1. Your Brand Is When Your Promise To Customers Meets Expectations. Bennet Porter, former SVP of Marketing at SurveyMonkey and Cory Treffileti, CMO at Voicera, shared thoughts on what exactly the definition of a brand is, how to build it, and how to measure your efforts. Some of the best insights were around the fact that building your brand does not always fall under marketing. Tactical ideas were outlined around creating messaging and frameworks internally that flow through to how team members build your product, sell, or recruit new team members. The speakers were eager to highlight that these are also efforts that are an extension of your brand. In short, not always thinking of your brand as a true function of marketing was one of the tactical learnings from our marketing summit.


2. Conflating Top-Of-Funnel & Bottom-Of-Funnel Metrics Creates Challenges. The group also elaborated on metrics, with Andrew Oddo, Director of Growth at Bowery Capital, moderating and leading with the fact that “Sometimes it’s detrimental to measure a top of funnel brand awareness effort with a bottom of funnel direct response metric.” As marketers, you can’t always ask “How much money did we make directly off that branded campaign?” The smartest marketers will create separate metrics for parts of the funnel and link them together. This allows marketers to ask things like, “Did we get more inbound leads this month?” or “Are more people applying to our company without us engaging first?” and subsequently ask, “Did we make more money this quarter from those inbound leads?” and “Did our NPS score go up considerably?”. The latter two questions are linked more closely to the bottom of the funnel and are more heavily affected by sales and customer success, while the former two are more often a direct result of brand awareness and marketing at the top of the funnel.


3. Be a Flexible “CM-No”. CMOs are sometimes referred to as “CM-No’s” because much of their role is focused on being exceptionally data driven to determine money-in and money-out. Jen Grant, CMO of Looker, told a story about when she was with Box as their SVP of Marketing in the early days and her 22 year old CEO came running into a meeting announcing that they were going to buy a billboard on the 101. She recalled initially being completely shocked and generally averse to the idea because there would be no way to track metrics around leads generated by the billboard and this was not being done by any successful software companies at the time. She eventually agreed though and it ended up being a huge success. This concept of being open to new marketing tactics was reiterated later by Maria Pergolino, CMO of Anaplan. “Be flexible, just because you come to an organization with a great playbook from your last big success, doesn’t mean it will work in the same way at your new company.” Understanding where to hold your ground while also being open to new ideas was a key take-away from the day.

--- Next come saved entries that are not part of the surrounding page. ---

Definition verify_one (step : loc) (needsPatchCount : nat) (nb : json) : M nat :=
  let '(passed, failures) := CheckMigrationState nb in
  if (passed : bool) then m_ret needsPatchCount
  else
    recordf step (step_id "auth-model" nb) (title nb +:+ " needs auth model patch: " +:+ join "; " failures) StepFailed ;;
    m_ret (Datatypes.S needsPatchCount).
Definition verifyAuthModel (notebooks : list json) : M () :=
  let* step := child root "verify-auth-model" "Verify workbench auth model migration" in
  let* needsPatchCount := m_fold (verify_one step) notebooks 0%nat in
  if (0 <? needsPatchCount)%nat then
    completef step StepFailed (show_nat needsPatchCount +:+
      " stopped Notebook(s) still have legacy OAuth-proxy sidecar — run workbenches.patch-auth-model to complete migration")
  else completef step StepCompleted ("All " +:+ show_nat (length notebooks) +:+ " stopped Notebook(s) have correct auth model").

(** The notebooks with a mismatch and the number that could not be read. *)
Definition inspect_one (step : loc) (what : string) (acc : list json * nat) (nb : json) : M (list json * nat) :=
  let '(toFix, checkErrCount) := acc in
  match hasContainerNameMismatch nb with
  | Panic p => m_lift (Panic p)
  | Err err =>
      recordf step "check-error" (what +:+ " " +:+ title nb +:+ ": " +:+ error_string err) StepFailed ;;
      m_ret (toFix, Datatypes.S checkErrCount)
  | Ok hasMismatch => m_ret (if (hasMismatch : bool) then (toFix ++ [nb])%list else toFix, checkErrCount)
  end.
Definition inspect (step : loc) (what : string) (notebooks : list json) : M (list json * nat) :=
  m_fold (inspect_one step what) notebooks ([], 0%nat).
(* ===== verification/WorkbenchMigration.v ===== *)
(** * WorkbenchMigration: what the workbench actions do to a cluster

    The properties of the tasks of WorkbenchSteps: the order of the requests of
    the patch of the auth model and that what it stopped is started again, a
    cleanup and the verification after it, the dry runs, and the counts of a
    verification. *)
From Stdlib Require Import Ascii.
From S2P Require Import Prelude GoStrings FilePath Errors Client Version Result Check Verbose DepsCheck BackupDeps Backup WorkloadHelpers.
From S2P Require Import KueueIntegrity NotebookImpacted DashboardChecks RayClusters Recorder Action Programs Cluster PipelineActions OperatorInstall.
From S2P Require Import RayMigration KueueSteps Workbenches WorkbenchSteps.
Open Scope string_scope.
Open Scope Z_scope.
Open Scope prog_scope.

(** ** The order of the requests

    A notebook is known to the cluster by its namespace and name.  What a
    monitor remembers of a run: the last text shown and the last question
    agreed to, the notebooks listed and those read under a key, the keys that
    were stopped, those whose StatefulSet was seen without replicas (or not
    there), the notebooks written back, and the keys asked to start again. *)
Definition notebook_key (nb : json) : string * string := (GetNamespace nb, GetName nb).
Record wb_seen := mkWbSeen {
  ws_Asked : string;
  ws_Agreed : string;
  ws_Listed : list json;
  ws_Read : list ((string * string) * json);
  ws_Stopped : gset (string * string);
  ws_Down : gset (string * string);
  ws_Updated : list (string * json);
  ws_Restarted : gset (string * string);
}.
Definition wb_start : wb_seen := mkWbSeen "" "" [] [] ∅ ∅ [] ∅.
Definition restarts (data : json) : bool :=
  match nested ["metadata"; "annotations"; annotationKubeflowResourceStopped] data with Some JNull => true | _ => false end.

Section Order.
Context `{AE : ApiErrors, KE : K8sErrors, JQ : GoJq, CL : Clock, JT : JsonText, YT : YamlText, GT : GoTypes, WT : Wait, MO : MapOrder,
  AM : Apimachinery}.
Context (a : PatchAuthModelAction) (target : Target).

(** What a StatefulSet that has scaled down answers. *)
Definition scaled_down (x : res go_error json) : bool :=
  match x with
  | Ok sts => match spec_replicas sts with Ok (Some n) => n =? 0 | Ok None => true | _ => false end
  | Err err => IsNotFound err
  | Panic _ => false
  end.
Definition wb_next (t : wb_seen) (q : command) : answer q → wb_seen :=
  let '(mkWbSeen asked agreed listed read stopped down updated restarted) := t in
  match q return answer q → wb_seen with
  | KErrOut s => λ _, mkWbSeen s agreed listed read stopped down updated restarted
  | KReadLine => λ x, mkWbSeen asked (if confirmed x then asked else "") listed read stopped down updated restarted
  | KListAll rt _ => λ x, mkWbSeen asked agreed (if is_type rt Notebook then listed ++ default [] (res_opt x) else listed)%list
      read stopped down updated restarted
  | KGet rt ns name => λ x,
      mkWbSeen asked agreed listed
        (if is_type rt Notebook then match x with Ok nb => read ++ [((ns, name), nb)] | _ => read end else read)%list stopped
        (if is_type rt StatefulSet && scaled_down x then {[(ns, name)]} ∪ down else down) updated restarted
  | KPatch _ ns name _ data false => λ x,
      mkWbSeen asked agreed listed read (if negb (restarts data) && is_ok x then {[(ns, name)]} ∪ stopped else stopped) down updated
        (if restarts data then {[(ns, name)]} ∪ restarted else restarted)
  | KUpdate _ ns obj _ => λ x, mkWbSeen asked agreed listed read stopped down (if is_ok x then updated ++ [(ns, obj)] else updated)%list restarted
  | _ => λ _, mkWbSeen asked agreed listed read stopped down updated restarted
  end.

4. Layer SDRs Under The Marketing Organization. One of the more novel tactical learnings from our marketing summit was thinking harder about SDRs and where they sit in your organization. Most B2B business have their SDRs (sales development reps) rolling up to the sales department. Matt Amundson, VP Marketing at EverString, and Tara Ryan, former CMO at Coupa, discussed the importance of having your SDR team roll up to Marketing since they’re your first line when fielding inbound and speaking to potential customers. By having them under the marketing umbrella, they are able to work closely with product and the feedback and communication loop stays more streamlined.



While there was a ton of content shared throughout the day, these were some of the biggest tactical learnings from our marketing summit.